• [WHAT IS NEEDED]:
Collect all lines containing the word "controls" from the data.

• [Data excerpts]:
----

(** * JNI loader generator for Kotlin [@NativeExport] functions

    A shallow embedding of [scripts/jni_on_load_generator.py] and the
    properties of its type mapper, source scanner, extractor and code
    emitter.

    Text is modelled as Stdlib [string]: a sequence of characters whose
    code points are below 256 (the Latin-1 range of Unicode, which holds
    ASCII).  On this alphabet the character classes below are the ones of
    Python 3 for [str]: [\s] and [str.strip] take the Unicode white space,
    [\w] the Unicode letters and digits and the underscore. *)

From Stdlib Require Import String Ascii List Bool Arith ZArith Lia.
From Stdlib Require Import Permutation DecimalString.
From Equations Require Import Equations.
Import ListNotations.

Open Scope list_scope.
Open Scope string_scope.

(** ** Python string operations *)

Module PyStr.

(** [bool(s)]: a string is truthy when it is not empty. *)
Definition truthy (s : string) : bool := negb (s =? "").

(** [s.endswith(suf)] *)
Fixpoint endswith (s suf : string) : bool :=
  if s =? suf then true
  else match s with
       | EmptyString => false
       | String _ s' => endswith s' suf
       end.

(** [s.startswith(pre)] *)
Definition startswith (s pre : string) : bool := String.prefix pre s.

(** [s[:-n]] for [n > 0] *)
Definition drop_last (n : nat) (s : string) : string :=
  substring 0 (String.length s - n) s.

(** [s[i:]] for [i >= 0] *)
Fixpoint slice_from (i : nat) (s : string) : string :=
  match i, s with
  | O, _ => s
  | S _, EmptyString => EmptyString
  | S i', String _ s' => slice_from i' s'
  end.

(** [needle in hay] on strings: substring containment. *)
Fixpoint contains (needle hay : string) : bool :=
  if String.prefix needle hay then true
  else match hay with
       | EmptyString => false
       | String _ hay' => contains needle hay'
       end.

(** [c in s] for a single character. *)
Fixpoint mem_char (c : ascii) (s : string) : bool :=
  match s with
  | EmptyString => false
  | String d s' => if Ascii.eqb c d then true else mem_char c s'
  end.

(** [str.isspace] and the class [\s]: TAB, LF, VT, FF, CR, FS, GS, RS,
    US, SPACE, NEL (U+0085) and NBSP (U+00A0). *)
Definition is_space (c : ascii) : bool :=
let n := nat_of_ascii c in
(((9 <=? n) && (n <=? 13)) || ((28 <=? n) && (n <=? 32))
 || (n =? 133) || (n =? 160))%nat.
Definition digit (d : nat) : ascii := ascii_of_nat (48 + d).

(** Two digits, zero padded ([%H], [%M], [%S]). *)
Definition pad2 (n : nat) : string :=
  String (digit (n `div` 10)) (String (digit (n `mod` 10)) "").

(** [strftime("%H:%M:%S")] of a time given in seconds. *)
Definition strftime_HMS (t : nat) : string :=
  pad2 ((t `div` 3600) `mod` 24) +:+ ":" +:+ pad2 ((t `div` 60) `mod` 60)
  +:+ ":" +:+ pad2 (t `mod` 60).

Definition log_line (timestamp msg : string) : string :=
  "[" +:+ timestamp +:+ " UTC] " +:+ msg.

(** The values of the sidebar widgets the scan reads.  The slider of the
    pool size (1 to 10) only bounds how many probes run at once, which
    the oracle of the futures covers. *)
Record controls := Controls {
  domains_input : string;
  use_crtsh : bool;
  use_sublister : bool;
  use_brute : bool;
  run_button : bool;
}.

(** [(1 if use_crtsh else 0) + (1 if use_sublister else 0)
     + (1 if use_brute else 0)] *)
Definition enabled_probes (c : controls) : nat :=
  (if use_crtsh c then 1 else 0) + (if use_sublister c then 1 else 0)
  + (if use_brute c then 1 else 0).

(** The local variables of the scan block when it ends. *)
Record scan_end := ScanEnd {
  final : app;
  futures : list future;
  tasks : list (string * string * future);
  total_tasks : nat;
  done : nat;
}.

Section Dashboard.

Context (env : Env).

(** What the [i]-th call a pool runs returns or raises.  The probes run
    on worker threads, so their interleaving is left to this oracle. *)
Context (invoke : nat -> probe -> string -> result (list string)).

Definition log (msg : string) (a : app) : app :=
  let timestamp := strftime_HMS (utcnow env (ticks a)) in
  App (results a) (logs a ++ [log_line timestamp msg]) (S (ticks a))
      (drawn a).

----

• [RESULT FOR THIS TASK]:
Record controls := Controls {
Definition enabled_probes (c : controls) : nat :=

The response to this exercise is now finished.